* Exercise brief *
Starting from the first line below, copy the whole listing exactly.
####################
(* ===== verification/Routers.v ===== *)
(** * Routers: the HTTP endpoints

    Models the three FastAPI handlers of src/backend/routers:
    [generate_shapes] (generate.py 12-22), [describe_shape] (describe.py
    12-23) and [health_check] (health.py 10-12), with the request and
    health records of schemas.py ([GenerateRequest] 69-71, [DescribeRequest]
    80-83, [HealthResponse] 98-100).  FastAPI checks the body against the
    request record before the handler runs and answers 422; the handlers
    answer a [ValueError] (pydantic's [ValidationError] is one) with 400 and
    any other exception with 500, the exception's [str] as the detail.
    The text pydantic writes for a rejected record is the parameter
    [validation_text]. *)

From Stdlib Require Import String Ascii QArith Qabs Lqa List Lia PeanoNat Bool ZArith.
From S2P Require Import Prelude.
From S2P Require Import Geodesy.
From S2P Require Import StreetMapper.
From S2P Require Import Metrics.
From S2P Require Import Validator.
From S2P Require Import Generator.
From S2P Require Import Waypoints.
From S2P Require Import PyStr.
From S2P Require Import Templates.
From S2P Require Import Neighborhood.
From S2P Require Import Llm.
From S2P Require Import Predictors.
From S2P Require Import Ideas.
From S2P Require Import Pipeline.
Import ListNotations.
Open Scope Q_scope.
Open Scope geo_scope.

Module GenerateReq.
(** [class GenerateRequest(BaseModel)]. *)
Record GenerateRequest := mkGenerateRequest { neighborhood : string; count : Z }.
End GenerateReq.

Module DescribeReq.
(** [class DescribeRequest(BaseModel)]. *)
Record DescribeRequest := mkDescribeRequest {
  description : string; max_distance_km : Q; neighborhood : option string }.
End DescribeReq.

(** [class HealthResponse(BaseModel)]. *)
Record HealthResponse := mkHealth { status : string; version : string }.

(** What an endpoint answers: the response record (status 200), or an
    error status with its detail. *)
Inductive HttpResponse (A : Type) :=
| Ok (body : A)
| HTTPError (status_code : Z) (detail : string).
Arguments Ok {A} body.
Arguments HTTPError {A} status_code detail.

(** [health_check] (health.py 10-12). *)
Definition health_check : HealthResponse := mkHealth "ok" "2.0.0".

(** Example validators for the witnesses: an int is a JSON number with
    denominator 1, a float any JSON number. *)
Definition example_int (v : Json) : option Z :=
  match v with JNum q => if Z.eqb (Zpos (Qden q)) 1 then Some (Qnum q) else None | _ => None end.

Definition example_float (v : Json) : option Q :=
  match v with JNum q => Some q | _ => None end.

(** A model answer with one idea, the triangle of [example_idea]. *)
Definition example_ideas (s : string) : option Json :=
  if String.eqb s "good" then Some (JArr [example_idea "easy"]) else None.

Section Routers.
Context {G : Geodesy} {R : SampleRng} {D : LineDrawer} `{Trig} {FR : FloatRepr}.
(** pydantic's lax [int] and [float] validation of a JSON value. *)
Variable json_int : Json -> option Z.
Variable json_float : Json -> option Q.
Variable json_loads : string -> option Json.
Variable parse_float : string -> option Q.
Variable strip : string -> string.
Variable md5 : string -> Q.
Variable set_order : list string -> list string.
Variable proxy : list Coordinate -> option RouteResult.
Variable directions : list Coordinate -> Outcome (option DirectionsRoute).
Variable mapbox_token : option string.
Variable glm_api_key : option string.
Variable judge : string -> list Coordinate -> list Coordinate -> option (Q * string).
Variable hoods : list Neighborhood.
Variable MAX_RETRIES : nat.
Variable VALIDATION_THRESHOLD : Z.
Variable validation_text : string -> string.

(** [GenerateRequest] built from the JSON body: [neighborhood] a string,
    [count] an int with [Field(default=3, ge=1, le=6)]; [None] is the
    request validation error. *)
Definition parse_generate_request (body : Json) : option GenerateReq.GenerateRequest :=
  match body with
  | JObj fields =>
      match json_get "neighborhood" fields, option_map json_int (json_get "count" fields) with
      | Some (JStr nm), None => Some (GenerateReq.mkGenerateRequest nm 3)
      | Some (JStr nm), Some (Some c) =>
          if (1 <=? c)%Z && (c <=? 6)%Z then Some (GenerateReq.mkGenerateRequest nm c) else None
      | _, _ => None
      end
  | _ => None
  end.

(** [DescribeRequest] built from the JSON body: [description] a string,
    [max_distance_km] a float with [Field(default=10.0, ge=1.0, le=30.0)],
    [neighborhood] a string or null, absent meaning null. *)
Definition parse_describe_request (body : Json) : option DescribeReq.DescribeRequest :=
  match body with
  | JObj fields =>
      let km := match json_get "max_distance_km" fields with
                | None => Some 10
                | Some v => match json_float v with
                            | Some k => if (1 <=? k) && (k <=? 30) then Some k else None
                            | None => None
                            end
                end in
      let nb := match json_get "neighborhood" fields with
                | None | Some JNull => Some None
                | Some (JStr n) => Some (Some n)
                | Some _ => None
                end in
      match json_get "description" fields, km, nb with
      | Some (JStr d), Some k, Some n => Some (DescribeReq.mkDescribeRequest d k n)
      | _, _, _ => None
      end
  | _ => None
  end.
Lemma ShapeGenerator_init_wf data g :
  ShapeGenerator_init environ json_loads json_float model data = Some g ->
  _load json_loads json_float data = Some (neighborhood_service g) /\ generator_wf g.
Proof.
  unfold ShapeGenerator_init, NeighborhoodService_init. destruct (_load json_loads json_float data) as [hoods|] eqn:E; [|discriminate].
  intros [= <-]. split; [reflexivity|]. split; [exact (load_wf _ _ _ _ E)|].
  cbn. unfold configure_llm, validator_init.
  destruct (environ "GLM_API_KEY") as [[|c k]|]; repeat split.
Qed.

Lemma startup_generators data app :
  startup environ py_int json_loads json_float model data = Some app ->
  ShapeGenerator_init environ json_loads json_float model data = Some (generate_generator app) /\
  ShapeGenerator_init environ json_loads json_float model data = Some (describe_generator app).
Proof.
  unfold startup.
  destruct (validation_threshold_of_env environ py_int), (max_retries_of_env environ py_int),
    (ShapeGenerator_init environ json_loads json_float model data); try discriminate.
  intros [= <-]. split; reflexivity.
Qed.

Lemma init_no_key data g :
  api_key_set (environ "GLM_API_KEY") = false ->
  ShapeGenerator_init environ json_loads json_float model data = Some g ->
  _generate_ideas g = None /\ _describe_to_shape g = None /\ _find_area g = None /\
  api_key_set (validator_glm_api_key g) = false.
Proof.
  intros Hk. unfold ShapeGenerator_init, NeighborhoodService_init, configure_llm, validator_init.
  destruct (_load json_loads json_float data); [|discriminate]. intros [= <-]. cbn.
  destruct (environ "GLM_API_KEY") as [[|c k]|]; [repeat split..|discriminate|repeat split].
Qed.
####################
* Response area *
(* ===== verification/Routers.v ===== *)
(** * Routers: the HTTP endpoints

    Models the three FastAPI handlers of src/backend/routers:
    [generate_shapes] (generate.py 12-22), [describe_shape] (describe.py
    12-23) and [health_check] (health.py 10-12), with the request and
    health records of schemas.py ([GenerateRequest] 69-71, [DescribeRequest]
    80-83, [HealthResponse] 98-100).  FastAPI checks the body against the
    request record before the handler runs and answers 422; the handlers
    answer a [ValueError] (pydantic's [ValidationError] is one) with 400 and
    any other exception with 500, the exception's [str] as the detail.
    The text pydantic writes for a rejected record is the parameter
    [validation_text]. *)

From Stdlib Require Import String Ascii QArith Qabs Lqa List Lia PeanoNat Bool ZArith.
From S2P Require Import Prelude.
From S2P Require Import Geodesy.
From S2P Require Import StreetMapper.
From S2P Require Import Metrics.
From S2P Require Import Validator.
From S2P Require Import Generator.
From S2P Require Import Waypoints.
From S2P Require Import PyStr.
From S2P Require Import Templates.
From S2P Require Import Neighborhood.
From S2P Require Import Llm.
From S2P Require Import Predictors.
From S2P Require Import Ideas.
From S2P Require Import Pipeline.
Import ListNotations.
Open Scope Q_scope.
Open Scope geo_scope.

Module GenerateReq.
(** [class GenerateRequest(BaseModel)]. *)
Record GenerateRequest := mkGenerateRequest { neighborhood : string; count : Z }.
End GenerateReq.

Module DescribeReq.
(** [class DescribeRequest(BaseModel)]. *)
Record DescribeRequest := mkDescribeRequest {
  description : string; max_distance_km : Q; neighborhood : option string }.
End DescribeReq.

(** [class HealthResponse(BaseModel)]. *)
Record HealthResponse := mkHealth { status : string; version : string }.

(** What an endpoint answers: the response record (status 200), or an
    error status with its detail. *)
Inductive HttpResponse (A : Type) :=
| Ok (body : A)
| HTTPError (status_code : Z) (detail : string).
Arguments Ok {A} body.
Arguments HTTPError {A} status_code detail.

(** [health_check] (health.py 10-12). *)
Definition health_check : HealthResponse := mkHealth "ok" "2.0.0".

(** Example validators for the witnesses: an int is a JSON number with
    denominator 1, a float any JSON number. *)
Definition example_int (v : Json) : option Z :=
  match v with JNum q => if Z.eqb (Zpos (Qden q)) 1 then Some (Qnum q) else None | _ => None end.

Definition example_float (v : Json) : option Q :=
  match v with JNum q => Some q | _ => None end.

(** A model answer with one idea, the triangle of [example_idea]. *)
Definition example_ideas (s : string) : option Json :=
  if String.eqb s "good" then Some (JArr [example_idea "easy"]) else None.

Section Routers.
Context {G : Geodesy} {R : SampleRng} {D : LineDrawer} `{Trig} {FR : FloatRepr}.
(** pydantic's lax [int] and [float] validation of a JSON value. *)
Variable json_int : Json -> option Z.
Variable json_float : Json -> option Q.
Variable json_loads : string -> option Json.
Variable parse_float : string -> option Q.
Variable strip : string -> string.
Variable md5 : string -> Q.
Variable set_order : list string -> list string.
Variable proxy : list Coordinate -> option RouteResult.
Variable directions : list Coordinate -> Outcome (option DirectionsRoute).
Variable mapbox_token : option string.
Variable glm_api_key : option string.
Variable judge : string -> list Coordinate -> list Coordinate -> option (Q * string).
Variable hoods : list Neighborhood.
Variable MAX_RETRIES : nat.
Variable VALIDATION_THRESHOLD : Z.
Variable validation_text : string -> string.

(** [GenerateRequest] built from the JSON body: [neighborhood] a string,
    [count] an int with [Field(default=3, ge=1, le=6)]; [None] is the
    request validation error. *)
Definition parse_generate_request (body : Json) : option GenerateReq.GenerateRequest :=
  match body with
  | JObj fields =>
      match json_get "neighborhood" fields, option_map json_int (json_get "count" fields) with
      | Some (JStr nm), None => Some (GenerateReq.mkGenerateRequest nm 3)
      | Some (JStr nm), Some (Some c) =>
          if (1 <=? c)%Z && (c <=? 6)%Z then Some (GenerateReq.mkGenerateRequest nm c) else None
      | _, _ => None
      end
  | _ => None
  end.

(** [DescribeRequest] built from the JSON body: [description] a string,
    [max_distance_km] a float with [Field(default=10.0, ge=1.0, le=30.0)],
    [neighborhood] a string or null, absent meaning null. *)
Definition parse_describe_request (body : Json) : option DescribeReq.DescribeRequest :=
  match body with
  | JObj fields =>
      let km := match json_get "max_distance_km" fields with
                | None => Some 10
                | Some v => match json_float v with
                            | Some k => if (1 <=? k) && (k <=? 30) then Some k else None
                            | None => None
                            end
                end in
      let nb := match json_get "neighborhood" fields with
                | None | Some JNull => Some None
                | Some (JStr n) => Some (Some n)
                | Some _ => None
                end in
      match json_get "description" fields, km, nb with
      | Some (JStr d), Some k, Some n => Some (DescribeReq.mkDescribeRequest d k n)
      | _, _, _ => None
      end
  | _ => None
  end.
Lemma ShapeGenerator_init_wf data g :
  ShapeGenerator_init environ json_loads json_float model data = Some g ->
  _load json_loads json_float data = Some (neighborhood_service g) /\ generator_wf g.
Proof.
  unfold ShapeGenerator_init, NeighborhoodService_init. destruct (_load json_loads json_float data) as [hoods|] eqn:E; [|discriminate].
  intros [= <-]. split; [reflexivity|]. split; [exact (load_wf _ _ _ _ E)|].
  cbn. unfold configure_llm, validator_init.
  destruct (environ "GLM_API_KEY") as [[|c k]|]; repeat split.
Qed.

Lemma startup_generators data app :
  startup environ py_int json_loads json_float model data = Some app ->
  ShapeGenerator_init environ json_loads json_float model data = Some (generate_generator app) /\
  ShapeGenerator_init environ json_loads json_float model data = Some (describe_generator app).
Proof.
  unfold startup.
  destruct (validation_threshold_of_env environ py_int), (max_retries_of_env environ py_int),
    (ShapeGenerator_init environ json_loads json_float model data); try discriminate.
  intros [= <-]. split; reflexivity.
Qed.

Lemma init_no_key data g :
  api_key_set (environ "GLM_API_KEY") = false ->
  ShapeGenerator_init environ json_loads json_float model data = Some g ->
  _generate_ideas g = None /\ _describe_to_shape g = None /\ _find_area g = None /\
  api_key_set (validator_glm_api_key g) = false.
Proof.
  intros Hk. unfold ShapeGenerator_init, NeighborhoodService_init, configure_llm, validator_init.
  destruct (_load json_loads json_float data); [|discriminate]. intros [= <-]. cbn.
  destruct (environ "GLM_API_KEY") as [[|c k]|]; [repeat split..|discriminate|repeat split].
Qed.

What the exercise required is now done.